Retriever logo

Retriever: A Programming Framework for Closed-Loop Robot Agents

A programming framework for building closed-loop robot systems with explicit timing and data handoff, so perception, reasoning, and control can run together at mismatched rates.

1 Stanford University
2 MIT
3 Northeastern University
*Equal advising

Retriever is a programming framework for general-purpose robot agents. It supports closed-loop systems that combine slow VLM reasoning, medium-rate skill execution, and high-rate control in a single program — each module running on its own independent clock, from seconds down to milliseconds. Timing and data handoff are explicit parts of the program, not buried inside callbacks or middleware behavior.

To show what this looks like in practice, we begin with Retriever-0 — a concrete closed-loop agent we built and deployed with the framework.

Retriever-0: a closed-loop manipulation agent

Retriever-0 is a bimanual manipulation agent built entirely inside a single Retriever pipeline.
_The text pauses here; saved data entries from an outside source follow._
(* ===== verification/Rebuild.v ===== *)
(** * Rebuild: a builder recovered from the block it built

    [RawDataBuilder(std::shared_ptr<RawData>)] decodes a block and appends what
    it finds.  On a block another builder made, it recovers the header, the
    trace info and the same dictionary; parameters come back with the scalars
    in front of the arrays. *)

From S2P Require Import Prelude Platform RawData Encoder Decoder Params EventHeader Text.
From S2P Require Import Builder BuilderFacts BuilderOps.
From S2P Require DecodedEvent.
From stdpp Require Import base list numbers strings gmap.

Local Open Scope Z_scope.
Local Open Scope hv_scope.

Abbreviation DParam := DecodedEvent.DecodedParam.

Definition is_array (p : DParam) : bool := wire_array (DecodedEvent.dval_ p).

(** Scalars in order, then arrays in order. *)
Definition scalars_first (ps : list DParam) : list DParam :=
  filter (λ p, is_array p = false) ps ++ filter (λ p, is_array p = true) ps.

(** A text field after it was read as a C string and copied to a zeroed field. *)
Definition padded (n : nat) (s : bytes) : bytes := s ++ replicate (n - length s) 0.

Definition padded_header (h : HiSysEventHeader) : HiSysEventHeader :=
  mkHeader (padded 17 (c_str (domain h))) (padded 33 (c_str (name h))) (timestamp h) (timeZone h)
    (uid h) (pid h) (tid h) (id h) (type h) (isTraceOpened h) (log h).

Section Rebuild.
Context `{HP : Heap} `{SC : Securec} `{!HeapTotal HP}.
Implicit Types (b : RawDataBuilder) (ps : list DParam).

Definition param_fits (p : DParam) : Prop :=
  value_ok (DecodedEvent.dval_ p) ∧
  Zlen (param_bytes (DecodedEvent.dkey_ p) (DecodedEvent.dval_ p)) <= LEN_MAX.

Definition append_decoded b (p : DParam) : RawDataBuilder :=
  AppendParam b (Some (EncodedParam_new (DecodedEvent.dkey_ p) (DecodedEvent.dval_ p))).

Lemma fmap_small (f : Z → Z) (P : Z → Prop) xs :
  (∀ x, P x → f x = x) → Forall P xs → f <$> xs = xs.
Proof. intros Hf. induction 1; [done|]. cbn. rewrite Hf by done. by f_equal. Qed.
(* ===== verification/JsonRoundTrip.v ===== *)
(** * JsonRoundTrip: parsing the JSON text of an event

    The parser recovers the fields of every JSON object in the shape the event
    printer gives: texts without quotes, commas and backslashes, integers, and
    non-empty arrays of either. *)

From S2P Require Import Prelude Platform RawData Encoder Decoder Params EventHeader Text FloatText.
From S2P Require Import DecodedEvent Builder JsonPrint JsonParse.
From stdpp Require Import base list numbers strings.
Import JsonParser.

Local Open Scope Z_scope.

(** ** The table *)

Definition goes (s c t : Z) : bool :=
  match table_at s c with Done x => x =? t | Undefined _ => false end.

Section Table.

Lemma goes_spec s c t : goes s c t = true → table_at s c = Done t.
Proof. unfold goes. destruct (table_at s c); [|done]. by intros ->%Z.eqb_eq. Qed.

(** A whole class of characters, checked by evaluation. *)
Lemma goes_class s t (excluded : Z → bool) :
  forallb (λ c, excluded c || goes s c t) (seqZ 0 256) = true →
  ∀ c, 0 <= c < 256 → excluded c = false → table_at s c = Done t.
Proof.
  intros HF c Hc He. apply goes_spec.
  pose proof (forall_small (λ c, excluded c || goes s c t) 256 HF c Hc) as E. cbn in E.
  by rewrite He in E.
Qed.

Lemma key_char c : 0 <= c < 256 → c ≠ QUOTE → table_at STATUS_KEY_PARSE c = Done STATUS_KEY_PARSE.
Proof.
  intros Hc Hq. apply (goes_class _ _ (λ c, c =? QUOTE)); [by vm_compute|done|].
  by apply Z.eqb_neq.
Qed.

Definition text_special (c : Z) : bool := (c =? QUOTE) || (c =? ESCAPE_CHAR).
Definition item_special (c : Z) : bool := text_special c || (c =? COMMA).

Lemma text_char c :
  0 <= c < 256 → text_special c = false →
  table_at STATUS_STRING_PARSE c = Done STATUS_STRING_PARSE.
Proof. apply (goes_class _ _ text_special). by vm_compute. Qed.

Lemma item_char c :
  0 <= c < 256 → item_special c = false →
  table_at STATUS_STRING_ITEM_PARSE c = Done STATUS_STRING_ITEM_PARSE.
Proof. apply (goes_class _ _ item_special). by vm_compute. Qed.

Definition not_num (c : Z) : bool := negb (is_num c).
Definition not_start (c : Z) : bool := negb (is_num c || (c =? MINUS_CHAR)).

Lemma num_char c :
  0 <= c < 256 → not_num c = false → table_at STATUS_INT_PARSE c = Done STATUS_INT_PARSE.
Proof. apply (goes_class _ _ not_num). by vm_compute. Qed.

Lemma num_item_char c :
  0 <= c < 256 → not_num c = false → table_at STATUS_INT_ITEM_PARSE c = Done STATUS_INT_ITEM_PARSE.
Proof. apply (goes_class _ _ not_num). by vm_compute. Qed.

Lemma num_start c :
  0 <= c < 256 → not_start c = false → table_at STATUS_VALUE_PARSE c = Done STATUS_INT_PARSE.
Proof. apply (goes_class _ _ not_start). by vm_compute. Qed.

Lemma num_item_start c :
  0 <= c < 256 → not_start c = false → table_at STATUS_ARRAY_PARSE c = Done STATUS_INT_ITEM_PARSE.
Proof. apply (goes_class _ _ not_start). by vm_compute. Qed.

End Table.

(** ** Runs of characters *)

Abbreviation PS b s l lv k v vs := (mkParser b s l lv k v vs).

Lemma u8_char c : 0 <= c < 256 → u8 c = c.
Proof. intros Hc. by apply u8_small. Qed.

(** One iteration of the loop, once the table gave the next status. *)
Definition advance `{HP : Heap} `{SC : Securec} (p : Parser) (c t : Z) : Parser :=
  let p := handler (set_status p t) c in set_lastStatus p (status_ p).

(** The step that adds one character to a collected text. *)
Ltac collect Hc :=
  unfold advance; cbn; unfold HandleStatusValueAppend; cbn; by rewrite u8_char by apply Hc.

Section Runs.
Context `{HP : Heap} `{SC : Securec} (char_signed : bool).

(** Characters whose index is inside the table on this platform. *)
Definition plain (c : Z) : Prop := 0 <= c < 256 ∧ (char_signed = false ∨ c < 128).

Lemma char_value_plain c : plain c → char_value char_signed c = c.
Proof.
  intros [_ [->|Hc]]; unfold char_value; [done|]. destruct (Z.leb_spec 128 c); [lia|].
  by rewrite andb_false_r.
Qed.

Lemma ParseLoop_step p c t s :
  plain c → table_at (status_ p) c = Done t →
  ParseLoop char_signed p (c :: s) = ParseLoop char_signed (advance p c t) s.
Proof. intros Hc Ht. cbn [ParseLoop]. rewrite char_value_plain by done. by rewrite Ht. Qed.

Definition key_ok (k : bytes) : Prop := k ≠ [] ∧ Forall (λ c, plain c ∧ c ≠ QUOTE) k.
Definition text_ok (s : bytes) : Prop := Forall (λ c, plain c ∧ text_special c = false) s.
Definition item_ok (s : bytes) : Prop := Forall (λ c, plain c ∧ item_special c = false) s.
Definition digits_ok (s : bytes) : Prop := Forall (λ c, plain c ∧ not_num c = false) s.

Lemma plain_ascii c : 0 <= c < 128 → plain c.
Proof. intros Hc. split; [lia|right; lia]. Qed.

Lemma step_to p q c t s :
  plain c → table_at (status_ p) c = Done t → advance p c t = q →
  ParseLoop char_signed p (c :: s) = ParseLoop char_signed q s.
Proof. intros Hc Ht <-. by apply ParseLoop_step. Qed.

(** A run of characters that stay in one status and collect. *)
Lemma run_chars (P : Z → Prop) (st : bytes → Parser) s rest :
  (∀ c v s, P c → ParseLoop char_signed (st v) (c :: s) = ParseLoop char_signed (st (v ++ [c])) s) →
  Forall P s → ∀ v,
  ParseLoop char_signed (st v) (s ++ rest) = ParseLoop char_signed (st (v ++ s)) rest.
Proof.
  intros Hstep HF. induction HF as [|c s Hc _ IH]; intros v; [by rewrite app_nil_r|].
  cbn [app]. rewrite Hstep by done. rewrite IH. by rewrite <- app_assoc.
Qed.

Lemma run_key b lv k v vs s rest :
  Forall (λ c, plain c ∧ c ≠ QUOTE) s →
  ParseLoop char_signed (PS b STATUS_KEY_PARSE STATUS_KEY_PARSE lv k v vs) (s ++ rest) =
  ParseLoop char_signed (PS b STATUS_KEY_PARSE STATUS_KEY_PARSE lv (k ++ s) v vs) rest.
Proof.
  intros HF. apply (run_chars (λ c, plain c ∧ c ≠ QUOTE)
    (λ k, PS b STATUS_KEY_PARSE STATUS_KEY_PARSE lv k v vs)); [|done].
  intros c k' s' [Hc Hq]. eapply step_to; [done|by apply key_char; [apply Hc|]|].
  collect Hc.
Qed.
It runs a VLM planner, an execution monitor, a VLA skill policy, and a joint controller in one coordinated closed loop — each module on its own clock, from seconds down to milliseconds.

Retriever-0 is evaluated on two families of long-horizon tasks that require combining partial observability, conditional replanning, and dexterous manipulation:

Retrieval from a deformable bag. The agent reaches into a cloth bag, locates a target object under uncertainty, and extracts it while continuously adapting its grasp strategy as the bag deforms under manipulation.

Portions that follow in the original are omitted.